В этих каналах шла довольно-таки интересная координация: где мы собираемся, куда мы идем, каков будет маршрут. В последние дни, что мы находились в Миннеаполисе, там стали давать очень много практических советов, как уберечься, максимально защититься от слезоточивого газа. Были советы из серии «вот как это было в Гонконге». Здесь опыт гонконгских протестов учитывался: чем смачивать маску, что необходимо иметь с собой, какого рода лучше маску иметь, чтобы как можно меньше пострадать от слезоточивого газа. В таком роде американские протесты с телеграм-каналом — для меня это было несколько в диковинку.
Еще одна интересная особенность — это, я бы так сформулировал, американская общинность. Дело тут вот в чем. Может быть, это связано с пандемией коронавируса, с карантином. Здесь в городе уже были пункты раздачи еды, воды и всего самого необходимого малоимущим. Но сейчас, когда начались протесты, эти пункты не просто не закрылись — туда стали еще больше привозить всего. Мы видели буквально очереди, пробки из машин — людей было не остановить. Они везли, везли и везли: воду, продукты — все, что нужно. И с другого конца была уже пешая очередь. Там подходили нуждающиеся люди. Раздавали абсолютно всем. Причем, белым, черным — цвет кожи здесь не имел значения, точно так же как жертвовали это все и белые, и черные.
Еще один интересный момент, о котором хотелось бы сказать, — это то, как много белых было среди протестующих. Сложно сейчас точно сказать в процентах. По моим наблюдениям, может быть, 15-20% — это были белые. Для них важно было показать солидарность с афроамериканцами. Для них это было личное выступление против расизма. Но еще для них это было выступление в целом против действий полиции, если угодно — полицейского произвола. Для них это было выступление просто за права человека.
И, наконец, заключительная деталь. Вы знаете, много говорили раньше: если ты хочешь понять, что это все значит для афроамериканца и что такое вообще быть афроамериканцем в США, тебе для этого нужно родиться афроамериканцем. Потому что если ты белый, ты все равно не поймешь, это бесполезно.
И до меня это очень долго доходит, но, кажется, все-таки доходит. Вот те черные, с кем нам тут удалось поговорить, они рассказывали о том, что, провожая, допустим, своих детей в школу, они их целуют как в последний раз. Потому что они не уверены, что потом пойдут на работу и их никто не застрелит, что их не посадят по, может быть, вымышленному обвинению. И это, если угодно, их ментальность, их так воспитывали с детства, в них с детства сидит мысль, что полицейский (тем более белый полицейский) — это вообще последний человек, к которому нужно обратиться за помощью.
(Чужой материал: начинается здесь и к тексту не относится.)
(* ===== verification/Rules.v ===== *)
(** * internal/report/rules.go: names, labels and remediations of findings

    The rule of a finding, its title without names or counts, its fingerprint, and
    the sentences that state how far an outlier sits from its norm. *)

From Stdlib Require Import ZArith Lia String Ascii.
From stdpp Require Import base gmap strings list sets.
From S2P Require Import Prelude Float64 Text Data Fingerprint Fields Observe Format.

Local Open Scope nat_scope.

(** A Go map literal, in source order: keys are distinct. *)
Definition assoc (k : string) (l : list (string * string)) : option string :=
  snd <$> List.find (fun p => String.eqb (fst p) k) l.

Definition ruleOutlierPrefix : string := "outlier-".
Definition ruleCohortOutlierPrefix : string := "cohort-outlier-".
Definition ruleTrendPrefix : string := "trend-".
Definition ruleSelfDriftPrefix : string := "self-drift-".

Definition ruleTitles : list (string * string) := [
  ("version/skew", "Kubernetes version skew across the fleet");
  ("namespaces/non-system-count-varies", "Non-system namespace count varies across the fleet");
  ("rbac/config-differs", "RBAC configuration differs across clusters");
  ("node-health/memory-pressure", "Nodes under memory pressure");
  ("node-health/disk-pressure", "Nodes under disk pressure");
  ("node-health/not-ready", "Nodes not ready");
  ("metrics/capacity-critical", "Cluster capacity is critical");
  ("metrics/capacity-degraded", "Cluster capacity is degraded");
  ("metrics/capacity-busy", "Cluster is busy but healthy");
  ("metrics/group-deviation", "Utilization deviates from group peers");
  ("security/psa-unenforced", "Namespaces without Pod Security enforcement");
  ("network-policies/no-policy", "Namespaces with no network policies");
  ("resource-quotas/no-quota", "No resource quotas defined");
  ("events/warning-volume", "Warning events in the last hour");
  ("workload-security/privileged", "Privileged containers");
  ("workload-security/host-namespaces", "Pods using host namespaces");
  ("workload-security/run-as-root", "Containers explicitly running as root");
  ("workload-security/capability-add", "Containers with added Linux capabilities");
  ("rbac-audit/cluster-admin-binding", "Non-system cluster-admin bindings");
  ("rbac-audit/wildcard-rule", "RBAC rules with wildcard permissions");
  ("rbac-audit/default-sa-binding", "Bindings that grant a default service account");
  ("image-audit/latest-tag", "Containers using :latest or no tag");
  ("image-audit/no-digest", "Containers without digest pins");
  ("image-audit/bad-deploy", "Bad-deploy signals");
  ("certs/expiring-7d", "Certificates expiring in fewer than 7 days");
  ("certs/expiring-30d", "Certificates expiring within 30 days");
  ("deprecated-apis/in-use", "Deprecated API versions in use");
  ("workload-coverage/missing-pdb", "Replicated workloads without a PodDisruptionBudget");
  ("workload-coverage/missing-hpa", "Replicated workloads without a HorizontalPodAutoscaler");
  ("admission/no-healthy-endpoints", "Admission webhooks with no healthy endpoints");
  ("admission/ca-expiring", "Admission webhook CA bundles expiring soon");
  ("cluster-info/node-platform-drift", "Node-level platform drift");
  ("cohort/wrong-cohort", "Cluster may be in the wrong cohort");
  ("vulnerabilities/critical-present", "Images with critical vulnerabilities");
  ("crds/missing-consensus", "Missing CRDs most of the fleet has");
  ("crds/cohort-missing-consensus", "Missing CRDs most of its cohort has");
  ("services/missing-consensus", "Missing services most of the fleet runs");
  ("services/cohort-missing-consensus", "Missing services most of its cohort runs");
  ("ingresses/missing-consensus", "Missing ingress classes most of the fleet uses");
  ("ingresses/cohort-missing-consensus", "Missing ingress classes most of its cohort uses");
  ("vulnerabilities/critical-outlier", "Critical vulnerability count deviates from the fleet norm");
  ("vulnerabilities/cohort-critical-outlier", "Critical vulnerability count deviates from its cohort");
  ("vulnerabilities/high-outlier", "High vulnerability count deviates from the fleet norm");
  ("vulnerabilities/cohort-high-outlier", "High vulnerability count deviates from its cohort");
  ("policy-reports/fail-outlier", "Policy failure count deviates from the fleet norm");
  ("policy-reports/cohort-fail-outlier", "Policy failure count deviates from its cohort")].

Definition namedOutlierRules : list (string * string) := [
  ("crds/crd_names", "missing-consensus");
  ("services/service_names", "missing-consensus");
  ("ingresses/ingress_classes", "missing-consensus");
  ("vulnerabilities/critical", "critical-outlier");
  ("vulnerabilities/high", "high-outlier");
  ("policy-reports/total_fail", "fail-outlier")].

Definition scannerInspect : list (string * string) := [
  ("version", "version");
  ("namespaces", "get namespaces");
  ("crds", "get crds");
  ("services", "get services -A");
  ("ingresses", "get ingress -A");
  ("resources", "get nodes -o wide");
  ("rbac", "get clusterroles,clusterrolebindings");
  ("security", "get namespaces -L pod-security.kubernetes.io/enforce");
  ("network-policies", "get networkpolicies -A");
  ("resource-quotas", "get resourcequotas,limitranges -A");
  ("node-health", "get nodes");
  ("metrics", "top nodes");
  ("events", "get events -A --field-selector type=Warning --sort-by=.lastTimestamp");
  ("workload-security", "get pods -A -o wide");
  ("rbac-audit", "get clusterrolebindings -o wide");
  ("image-audit", "get pods -A -o custom-columns=NAMESPACE:.metadata.namespace,POD:.metadata.name,IMAGES:.spec.containers[*].image");
  ("certs", "get secrets -A --field-selector type=kubernetes.io/tls");
  ("deprecated-apis", "get --raw /metrics");
  ("workload-coverage", "get pdb,hpa -A");
  ("cluster-info", "get nodes -o wide");
  ("admission", "get validatingwebhookconfigurations,mutatingwebhookconfigurations");
  ("geo", "get nodes -L topology.kubernetes.io/region,topology.kubernetes.io/zone");
  ("vulnerabilities", "get vulnerabilityreports -A");
  ("policy-reports", "get policyreports -A")].

(** html.go [scannerLabels]. *)
Definition scannerLabels : list (string * string) := [
  ("version", "Kubernetes Version");
  ("namespaces", "Namespaces");
  ("crds", "Custom Resource Definitions");
  ("services", "Services");
  ("ingresses", "Ingress Resources");
  ("resources", "Node Resources");
  ("rbac", "RBAC Configuration");
  ("security", "Pod Security Standards");
  ("network-policies", "Network Policies");
  ("resource-quotas", "Resource Quotas and Limits");
  ("node-health", "Node Health");
  ("metrics", "Resource Utilization");
  ("events", "Cluster Events");
  ("workload-security", "Workload Security");
  ("rbac-audit", "RBAC Audit");
  ("image-audit", "Image Hygiene");
  ("certs", "Certificate Expiry");
  ("deprecated-apis", "Deprecated APIs");
  ("workload-coverage", "PDB/HPA Coverage");
  ("cluster-info", "Node OS/Kernel Drift");
  ("admission", "Admission Webhooks");
  ("geo", "Geographic Location");
  ("vulnerabilities", "Image Vulnerabilities");
  ("policy-reports", "Policy Reports")].

(** [strings.ReplaceAll] of one byte by another. *)
Fixpoint replace_all (a b : ascii) (l : bytes) : bytes :=
  match l with
  | [] => []
  | c :: l' => (if Ascii.eqb c a then b else c) :: replace_all a b l'
  end.

Definition replace_byte (a b : ascii) (s : string) : string := of_bytes (replace_all a b (to_bytes s)).

Definition fieldRule (scannerName prefix field : string) : string :=
  (scannerName ++ "/" ++ prefix ++ replace_byte "_" "-" field)%string.

Definition outlierRule (scannerName field : string) (cohort : bool) : string :=
  match assoc (scannerName ++ "/" ++ field) namedOutlierRules with
  | Some slug => (scannerName ++ (if cohort then "/cohort-" else "/") ++ slug)%string
  | None => fieldRule scannerName (if cohort then ruleCohortOutlierPrefix else ruleOutlierPrefix) field
  end.

(** [strings.CutPrefix]. *)
Definition cut_prefix (s p : string) : option string :=
  let l := to_bytes s in let pl := to_bytes p in
  if bool_decide (take (length pl) l = pl) then Some (of_bytes (drop (length pl) l)) else None.

(** The part after the first slash. *)
Fixpoint after_slash (l : bytes) : option bytes :=
  match l with
  | [] => None
  | c :: l' => if Ascii.eqb c "/" then Some l' else after_slash l'
  end.

(** The prefixes of field-derived rules, with the text around the field. *)
Definition rule_formats : list (string * (string * string)) := [
  (ruleCohortOutlierPrefix, ("Deviates from its cohort on ", ""));
  (ruleOutlierPrefix, ("Deviates from the fleet norm on ", ""));
  (ruleSelfDriftPrefix, ("", " broke from its own baseline"));
  (ruleTrendPrefix, ("", " is trending"))].

Fixpoint first_format (slug : string) (formats : list (string * (string * string))) : option string :=
  match formats with
  | [] => None
  | (p, (pre, post)) :: formats' =>
      match cut_prefix slug p with
      | Some field => Some (pre ++ replace_byte "-" "_" field ++ post)%string
      | None => first_format slug formats'
      end
  end.

Definition RuleTitle (rule : string) : string :=
  match assoc rule ruleTitles with
  | Some t => t
  | None =>
      match after_slash (to_bytes rule) with
      | None => rule
      | Some slug => default rule (first_format (of_bytes slug) rule_formats)
      end
  end.

Definition FindingFingerprint (f : Finding) : string := Fingerprint (fi_Cluster f) (fi_Scanner f) (fi_Rule f).

Definition with_fingerprint (f : Finding) (fp : string) : Finding := {|
  fi_Title := fi_Title f; fi_Description := fi_Description f; fi_Severity := fi_Severity f;
  fi_Cluster := fi_Cluster f; fi_Scanner := fi_Scanner f; fi_Rule := fi_Rule f; fi_Fingerprint := fp;
  fi_Acked := fi_Acked f; fi_Affected := fi_Affected f; fi_Remediation := fi_Remediation f; fi_Norm := fi_Norm f;
  fi_Marks := fi_Marks f |}.

Definition stampFingerprints (fs : list Finding) : list Finding :=
  map (fun f => with_fingerprint f (FindingFingerprint f)) fs.

Definition exactNormPhrase (share : float64) (n : nat) (norm scope : string) : string :=
  let k := f_to_int (f_round (f_mul share (f_of_Z (Z.of_nat n)))) in
  if (k =? Z.of_nat n - 1)%Z then ("every other cluster in " ++ scope ++ " reports exactly " ++ norm)%string
  else (itoa k ++ " of " ++ itoa (Z.of_nat n) ++ " clusters in " ++ scope ++ " report exactly " ++ norm)%string.

(** [%v] of a []string. *)
Definition show_strings (l : list string) : string := ("[" ++ join " " l ++ "]")%string.

Definition num_of (n : nat) : string := itoa (Z.of_nat n).

(** A value the detectors formatted always parses. *)
Definition normGap (o : OutlierResult) (scope : string) : string :=
  (if or_Exact o then
     or_Field o ++ " is " ++ or_Value o ++ " here, "
     ++ exactNormPhrase (or_ModeShare o) (or_SampleSize o) (or_FleetNorm o) ("the " ++ scope)
   else if String.eqb (or_Kind o) NormKindNumeric then
     let v := ParseFloat (or_Value o) in
     let dir := if f_ltb v (or_Median o) then "below"%string else "above"%string in
     or_Field o ++ " is " ++ or_Value o ++ " here, " ++ formatNum (f_abs (f_sub v (or_Median o))) ++ " " ++ dir
     ++ " the " ++ scope ++ " median of " ++ formatNum (or_Median o)
   else if String.eqb (or_Kind o) NormKindSet then
     or_Field o ++ " is missing " ++ num_of (length (or_Missing o)) ++ ": " ++ show_strings (or_Missing o) ++ " of the "
     ++ scope ++ "'s " ++ num_of (length (or_Consensus o)) ++ " consensus items"
   else or_Field o ++ " is " ++ quote (or_Value o) ++ " here, the " ++ scope ++ " norm is " ++ quote (or_FleetNorm o))%string.

Definition newline : string := String (ascii_of_nat 10) "".

Definition normRemediation (o : OutlierResult) (scope : string) : Remediation := {|
  re_Command := ("# " ++ normGap o scope ++ newline ++ "kubectl --context " ++ or_Cluster o ++ " "
                 ++ default "get all -A" (assoc (or_Scanner o) scannerInspect))%string;
  re_YAML := ""; re_RunbookURL := "" |}.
То есть если нужна какая-то помощь, то один афроамериканец пойдет за помощью к другому афроамериканцу или к другим афроамериканцам. Вот почему эта община такая сплоченная, вот почему этот девиз «Один за всех, и все за одного» оказался таким актуальным в эти дни, когда за одного действительно вышел не только весь город, а многие города Америки.